In Ontario if you charge at night and have time of use pricing you can get paid to charge your car thanks to chargers that pay out 10c/kwh thanks to carbon rebates.
That amount of additional power would not be supported by the grid. Not that there are enough EVs made to make this happen anytime soon. Power cost would go way up due to supply demand curve on the home electricity.
Also the Global Warning monetary savings would be astronomically high in dollars.
WA has to be the biggest winner here.
Top 3 most expensive gas in the country
Top 3 cheapest electricity in the country
Electricity prices have gone up around 5% since the whole Iran thing so not a super significant in case anyone was wondering.

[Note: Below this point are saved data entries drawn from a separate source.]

Lemma start_resolved_calls (svc : Services) past coreStart :
  outcome_of svc Server_start past = Resolved coreStart →
  method <$> calls (trace_of svc Server_start past) = start_sequence.
Proof. unfold trace_of, outcome_of, Server_start. all_runs; done. Qed.

Lemma stop_resolved_calls (svc : Services) past u :
  outcome_of svc Server_stop past = Resolved u →
  method <$> calls (trace_of svc Server_stop past) = stop_sequence.
Proof. unfold trace_of, outcome_of, Server_stop. all_runs; done. Qed.

(** X1. A run of [setup()] that resolves with [coreSetup] made exactly
    these calls: the http contract of [coreSetup] went to the router
    factory and to the setups of capabilities, elasticsearch and ui
    settings, saved objects got the elasticsearch contract and the legacy
    plugins found by discovery, plugins got [coreSetup] itself, legacy got
    it with the plugins contract added, and the context provider was made
    from it. *)
Theorem Server_setup_data_flow (svc : Services) (past : list Event)
    (coreSetup : InternalCoreSetup) :
  outcome_of svc Server_setup past = Resolved coreSetup →
  ∃ deps legacyPlugins router pluginsSetup,
    svc plugins_discover (past ++ [EvDebug "setting up server"]) = Resolved deps
    ∧ trace_of svc Server_setup past =
      [ EvDebug "setting up server";
        EvCall plugins_discover resolved;
        EvCall legacy_discoverPlugins resolved;
        EvCall (ensureValidConfiguration legacyPlugins) resolved;
        EvCall (context_setup (withLegacyDependencies deps)) resolved;
        EvCall (http_setup (setup_context coreSetup)) resolved;
        EvCall (http_createRouter (setup_http coreSetup) "/core") resolved;
        EvCall (router_get router {| path := "/"; validate := false |}
                  defaultRouteHandler) resolved;
        EvCall (capabilities_setup (setup_http coreSetup)) resolved;
        EvCall (elasticsearch_setup (setup_http coreSetup)) resolved;
        EvCall (uiSettings_setup (setup_http coreSetup)) resolved;
        EvCall (savedObjects_setup (setup_elasticsearch coreSetup) legacyPlugins)
               resolved;
        EvCall (plugins_setup coreSetup) resolved;
        EvCall (legacy_setup
                  {| legacy_setup_core := coreSetup;
                     legacy_setup_plugins := pluginsSetup |}
                  (mapToObject (setup_contracts pluginsSetup))) resolved;
        EvCall (http_registerRouteHandlerContext (setup_http coreSetup) coreId
                  "core" (coreContextProvider coreSetup)) resolved ].
Proof.
  unfold trace_of, outcome_of, Server_setup.
  all_runs; intros Hres; simplify_eq.
  do 4 eexists. split; reflexivity.
Qed.


(** X3. Each method stays in its phase: [setup()] never calls a [start]
    or a [stop] (in particular not [http.start]), [start()] calls nothing
    but [start] methods and [stop()] nothing but [stop] methods. *)
Theorem Server_methods_stay_in_phase (svc : Services) (past : list Event) :
  (∀ o, o ∈ calls (trace_of svc Server_setup past) →
        is_start (method o) = false ∧ is_stop (method o) = false)
  ∧ (∀ o, o ∈ calls (trace_of svc Server_start past) → is_start (method o) = true)
  ∧ (∀ o, o ∈ calls (trace_of svc Server_stop past) → is_stop (method o) = true).
Proof.
  split_and!; intros o.
  - unfold trace_of, Server_setup. all_runs; intros Ho; inv_elem Ho; by subst.
  - unfold trace_of, Server_start. all_runs; intros Ho; inv_elem Ho; by subst.
  - unfold trace_of, Server_stop. all_runs; intros Ho; inv_elem Ho; by subst.
Qed.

For my state for example gas would cost ~2.5 times as much as electric now as opposed to 1.5 times prior to oil shock.
Remembering that’s for these 2 cars specifically. The elantra has very good gas mileage.
Where are Alaska and Hawaii?
I’m confused by this title. If gasoline was electricity? What does that mean? Why not just say “Electricy cost to charge an EV vehicule”?

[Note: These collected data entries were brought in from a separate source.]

(** * go-http-template: the request pipeline of [main.go]

    A shallow embedding of the HTTP service of [main.go]: the
    [responseRecorder] wrapper, the [accesslog] and [recovery] middlewares,
    the [/health] and [/openapi.yaml] handlers and the route table, followed
    by the properties of the pipeline.

    Go code of [main.go] runs in a state-and-panic monad [M] over a [world]
    that holds the recorders allocated so far, the header map of the
    response, the state of the server's own response writer and the log.  A
    [http.ResponseWriter] interface value is a [wref]: either the server's
    writer or a pointer to a [responseRecorder]. *)

From Stdlib Require Import Strings.Byte.
From stdpp Require Import base numbers option list strings gmap pretty.

Local Open Scope Z_scope.

(** ** Go values *)

(** Values that travel through [panic]/[recover] (Go's [any]).  Interface
    comparison [err == http.ErrAbortHandler] is identity of the sentinel:
    another error with the same text is a different value. *)
Inductive any : Type :=
  | ErrAbortHandler
  | ErrorValue (msg : string)
  | StringValue (s : string).

#[global] Instance any_eq_dec : EqDecision any.
Proof. solve_decision. Defined.

(** [fmt.Sprintf("%v", err)]: an error prints its [Error()] text, a string
    prints itself. *)
Definition Sprint (v : any) : string :=
  match v with
  | ErrAbortHandler => "net/http: abort Handler"
  | ErrorValue msg => msg
  | StringValue s => s
  end.

(** Go's [error] results, by their text; [None] is [nil]. *)
Definition error := string.

Definition newline : string := String (Ascii.ascii_of_nat 10) "".

(** [[]byte(s)] *)
Definition bytes_of (s : string) : list byte := String.list_byte_of_string s.

(** Go's [int] is 64 bits wide and wraps around. *)
Definition wrapInt (z : Z) : Z := (z + 2 ^ 63) `mod` 2 ^ 64 - 2 ^ 63.

Definition maxInt : Z := 2 ^ 63 - 1.

(** [len(b)] *)
Definition len (b : list byte) : Z := Z.of_nat (length b).

(** [http.Header], a map from (canonical) header names to their values. *)
Abbreviation HeaderMap := (gmap string (list string)).

(** [h.Set(key, value)] replaces the values of [key] by the single [value];
    [h.Del(key)] removes them; [h.Get(key)] is the first value or the empty
    string.  Every key [main.go] uses is already in canonical form. *)
Definition Header_Set (key value : string) (h : HeaderMap) : HeaderMap := <[key := [value]]> h.
Definition Header_Del (key : string) (h : HeaderMap) : HeaderMap := delete key h.
Definition Header_Get (key : string) (h : HeaderMap) : string :=
  match h !! key with
  | Some (v :: _) => v
  | _ => ""
  end.

(** ** Outcomes of a call: normal return or panic *)

Inductive result (A : Type) : Type :=
  | Ok (a : A)
  | Panicked (v : any).
Arguments Ok {A} a.
Arguments Panicked {A} v.

Definition nilDereference : any :=
  ErrorValue "runtime error: invalid memory address or nil pointer dereference".

(** ** The request and the log *)

(** The fields of [*http.Request] that the pipeline reads. *)
Record Request : Type := mkRequest {
  Method : string;
  Path : string;        (* r.URL.Path *)
  RawQuery : string;    (* r.URL.RawQuery *)
  RemoteAddr : string
}.

(** One record per [slog] call of [main.go], with the attributes in source
    order.  The [latency] attribute of the access line is wall-clock time and
    is not part of the record. *)
Inductive logRecord : Type :=
  | LogAccessed (method path query ip : string) (status bytes : Z)
  | LogPanic (err : any) (stack : string) (method path query ip : string)
  | LogOpenapiWrite (err : error).

Definition isAccessed (l : logRecord) : bool :=
  match l with LogAccessed _ _ _ _ _ _ => true | _ => false end.

Definition isPanicLog (l : logRecord) : bool :=
  match l with LogPanic _ _ _ _ _ _ => true | _ => false end.

(** Number of access-log lines in a log. *)
Definition accessLines (ls : list logRecord) : nat := length (filter (λ l, isAccessed l = true) ls).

I hike and camp and drive cross country multiple times a year, but I rarely drive locally day to day. Is this in anyway practical for me? Genuinely want to know.

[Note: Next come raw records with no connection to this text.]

(** * HydraDashboard: the gRPC-Web transport client, its event streams and
      the cache invalidation hooks

    A shallow embedding of [src/store/index.ts] (class [HydraGrpcWebClient])
    and of the event hooks of [src/hooks/useRealHydraData.ts].

    Conventions of the embedding.
    - A [Uint8Array] / [ArrayBuffer] is a [list byte]; a JS string is a
      [string]; a thrown exception is the [Throw] branch of [Result].
    - An [async] method is a computation of the monad [M]: it threads the
      client's view of the outside world (how many requests were issued,
      which frames were sent, what was printed on the console).  The server
      is a parameter: a function from the request number and the request to
      the outcome of [fetch].
    - The generated protobuf code ([@/proto/...]) is not part of the sources;
      it is the class [Proto] of encoders and decoders.
    - A JS object used as a record keyed by strings is an association list
      with the insertion order of JS and one entry per key.
    - [console.log] lines that only trace progress are left out; the lines
      printed by [catch] blocks are kept as [LogEntry] values. *)

From Stdlib Require Import ZArith NArith List String Ascii Bool Lia Arith.
From Stdlib.Strings Require Import Byte.
From Stdlib Require Import DecimalString.
Import ListNotations.
Set Warnings "-register-all".
Local Open Scope string_scope.
Local Open Scope list_scope.
Local Open Scope nat_scope.

(* ===================================================================== *)
(** ** JavaScript values shared by all components                        *)
(* ===================================================================== *)

Module JS.

(** The constructors of the exceptions the client meets. *)
Inductive ErrorName := ErrorK | TypeErrorK | RangeErrorK | GrpcCallErrorK.

(** [new Error(message)], with the optional [cause] the client attaches. *)
Inductive Error := MkError (name : ErrorName) (message : string) (cause : option Error).

Definition name (e : Error) : ErrorName := let 'MkError n _ _ := e in n.
Definition message (e : Error) : string := let 'MkError _ m _ := e in m.
Definition cause (e : Error) : option Error := let 'MkError _ _ c := e in c.

(** Outcome of an expression that may throw. *)
Inductive Result (A : Type) := Ok (a : A) | Throw (e : Error).
Arguments Ok {A} a.
Arguments Throw {A} e.

Definition isOk {A} (r : Result A) : bool :=
  match r with Ok _ => true | Throw _ => false end.

Definition ErrorName_eqb (a b : ErrorName) : bool :=
  match a, b with
  | ErrorK, ErrorK | TypeErrorK, TypeErrorK
  | RangeErrorK, RangeErrorK | GrpcCallErrorK, GrpcCallErrorK => true
  | _, _ => false
  end.

(** [hay.includes(needle)]. *)
Fixpoint includes (hay needle : string) : bool :=
  String.prefix needle hay ||
  match hay with
  | EmptyString => false
  | String _ rest => includes rest needle
  end.

(** [list.includes(x)] on strings. *)
Definition arrayIncludes (l : list string) (x : string) : bool :=
  existsb (String.eqb x) l.

Definition isDigit (c : ascii) : bool :=
  let n := nat_of_ascii c in (48 <=? n) && (n <=? 57).

(** [[0-9a-f]] under the [i] flag. *)
Definition isHex (c : ascii) : bool :=
  let n := nat_of_ascii c in
  isDigit c || ((97 <=? n) && (n <=? 102)) || ((65 <=? n) && (n <=? 70)).

(** The longest prefix whose characters satisfy [p], and the rest. *)
Fixpoint span (p : ascii -> bool) (s : string) : string * string :=
  match s with
  | EmptyString => (EmptyString, EmptyString)
  | String c rest =>
      if p c then let '(a, b) := span p rest in (String c a, b)
      else (EmptyString, s)
  end.

(** Exactly [n] leading characters satisfying [p]. *)
Fixpoint takeExact (n : nat) (p : ascii -> bool) (s : string) : option string :=
  match n with
  | O => Some EmptyString
  | S k =>
      match s with
      | EmptyString => None
      | String c rest =>
          if p c then option_map (String c) (takeExact k p rest) else None
      end
  end.

(** All matches of a pattern, left to right and non overlapping, as the
    [g] flag finds them.  [matchAt s] is the match of the pattern anchored
    at the start of [s] (never empty); [skip] counts the characters of the
    previous match still to be passed over. *)
Fixpoint matchAllFrom (matchAt : string -> option string) (skip : nat)
         (s : string) : list string :=
  match s with
  | EmptyString => []
  | String _ rest =>
      match skip with
      | S k => matchAllFrom matchAt k rest
      | O =>
          match matchAt s with
          | Some m => m :: matchAllFrom matchAt (String.length m - 1) rest
          | None => matchAllFrom matchAt 0 rest
          end
      end
  end.

Definition matchAll (matchAt : string -> option string) (s : string) : list string :=
  matchAllFrom matchAt 0 s.

(** [s.match(re)] without the [g] flag: the first match. *)
Fixpoint matchFirst (matchAt : string -> option string) (s : string) : option string :=
  match matchAt s with
  | Some m => Some m
  | None =>
      match s with
      | EmptyString => None
      | String _ rest => matchFirst matchAt rest
      end
  end.

(** [/0x[0-9a-f]{64}/i] anchored at the start of the string. *)
Definition assetIdPattern (s : string) : option string :=
  match s with
  | String z (String x rest) =>
      if (Ascii.eqb z "0" && (Ascii.eqb x "x" || Ascii.eqb x "X"))%bool
      then option_map (fun h => String z (String x h)) (takeExact 64 isHex rest)
      else None
  | _ => None
  end.

(** [/\d+\.\d+/] anchored at the start of the string.  Both digit runs are
    greedy; giving back digits of the first run cannot help, since the
    next character would again be a digit and not the dot. *)
Definition decimalPattern (s : string) : option string :=
  let '(int, r) := span isDigit s in
  match int, r with
  | String _ _, String dot r' =>
      if Ascii.eqb dot "." then
        match span isDigit r' with
        | (String c frac, _) => Some (int ++ "." ++ String c frac)%string
        | _ => None
        end
      else None
  | _, _ => None
  end.

(** [/[a-f0-9]{8}/i] anchored at the start of the string. *)
Definition hex8Pattern (s : string) : option string := takeExact 8 isHex s.

(** [/(\d{6,8})/] anchored at the start of the string: greedy, at most 8. *)
Definition digits6to8Pattern (s : string) : option string :=
  let '(run, _) := span isDigit s in
  if 6 <=? String.length run
  then Some (String.substring 0 (Nat.min 8 (String.length run)) run)
  else None.

(** [parseInt] of a string of decimal digits. *)
Fixpoint parseDigits (acc : N) (s : string) : N :=
  match s with
  | EmptyString => acc
  | String c rest => parseDigits (10 * acc + N.of_nat (nat_of_ascii c - 48))%N rest
  end.
Definition parseInt (s : string) : N := parseDigits 0 s.

(** [[...new Set(l)]]: first occurrences, in order. *)
Fixpoint dedupe (seen l : list string) : list string :=
  match l with
  | [] => []
  | x :: rest =>
      if arrayIncludes seen x then dedupe seen rest
      else x :: dedupe (x :: seen) rest
  end.

Definition isSpace (c : ascii) : bool :=
  let n := nat_of_ascii c in
  (n =? 32) || ((9 <=? n) && (n <=? 13)).

Fixpoint trimStart (s : string) : string :=
  match s with
  | String c rest => if isSpace c then trimStart rest else s
  | EmptyString => EmptyString
  end.

(** [s] without trailing white space; [None] when [s] is all white space. *)
Fixpoint trimEndAux (s : string) : option string :=
  match s with
  | EmptyString => None
  | String c rest =>
      match trimEndAux rest with
      | Some r => Some (String c r)
      | None => if isSpace c then None else Some (String c EmptyString)
      end
  end.

(** [s.trim()] (ASCII white space; the strings trimmed by the client are
    regular expression matches made of digits and hex letters). *)
Definition trim (s : string) : string :=
  match trimEndAux (trimStart s) with Some r => r | None => EmptyString end.

(** Template literal [${n}] of a non negative integer. *)
Definition numberToString (n : N) : string :=
  NilZero.string_of_uint (N.to_uint n).

(** [${x}] of a value that may be [null]. *)
Definition nullable (o : option string) : string :=
  match o with Some s => s | None => "null" end.

(** [await response.text()]: the body read as text.  The patterns the
    client looks for are ASCII, which UTF-8 decoding leaves in place, so
    the text is taken byte by byte. *)
Definition text (body : list byte) : string := string_of_list_byte body.

(** *** Objects keyed by strings

    [Record<string, V>]: own enumerable properties in insertion order. *)
Definition Obj (V : Type) := list (string * V).

Fixpoint get {V} (o : Obj V) (k : string) : option V :=
  match o with
  | [] => None
  | (k', v) :: rest => if String.eqb k' k then Some v else get rest k
  end.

In fairness, those are *average* rates, but anyone who is leveraging time of day charging would realistically be paying as low as $0.35 per gallon equivalent.
This is part of the reason that I hate EVs. I’m in California. And my electricity is already insane. Why would I want to quadruple my electricity cost?
The other reason is that I can’t even drive halfway to the other end of the state on a charge. I love road trips!
So I won’t be purchasing one anytime in the next 20 years, but thanks to all you early adopters, taking one for the team. I know we’ve gotta start somewhere on gas replacement.
Looks like a good deal for the 3 people in Louisiana who have an electric vehicle.
California is going all electric in 2030 btw
This must be based off supercharger rates? I lived in a state that shows $1.45, yet I paid .07 cents per Kw/h which translated to about 4 miles. So it was significantly cheaper.
I also currently live in a state that is showing as 10 cents cheaper, but my Kw/g here is double what I paid in the “more expensive” state.
It should be a law that maps of the US should show all of the US.
It’s criminal what they charge for electricity in California, especially considering how much effort they’ve put into pushing electrification.
I didn’t realize my state was more EV friendly than California. This is wild.
I wish the graphic included what the milage, fuel tank size/battery kWh for each car was for those not inherently aware.
The shitty thing is a lot of these states are imposing an EV tax when getting tags. It’s supposed to make up for not paying the gas tax which fund the roads, but you’d have to drive a shit load of miles to make it equate to what the total gas tax would be.
Look, we all need to pay taxes to upkeep and EVs should have a tax, but it shouldn’t be a deliberate gouge on EV owners. If ICE owners can pay based on mileage then EV owners should too.
I like the straightforward comparison of Elantra to Ioniq, but driving an Elantra I know it is vastly more fuel efficient (40+ mpg highway) than most American vehicles, 80% of which sold today are SUVs or pickup trucks. Most people would probably see a wider gap depending on the size of ICE car they drive, and the size of EV they choose.
Would you be able to make something similar for Canada? I’m really curious to see how we stack up.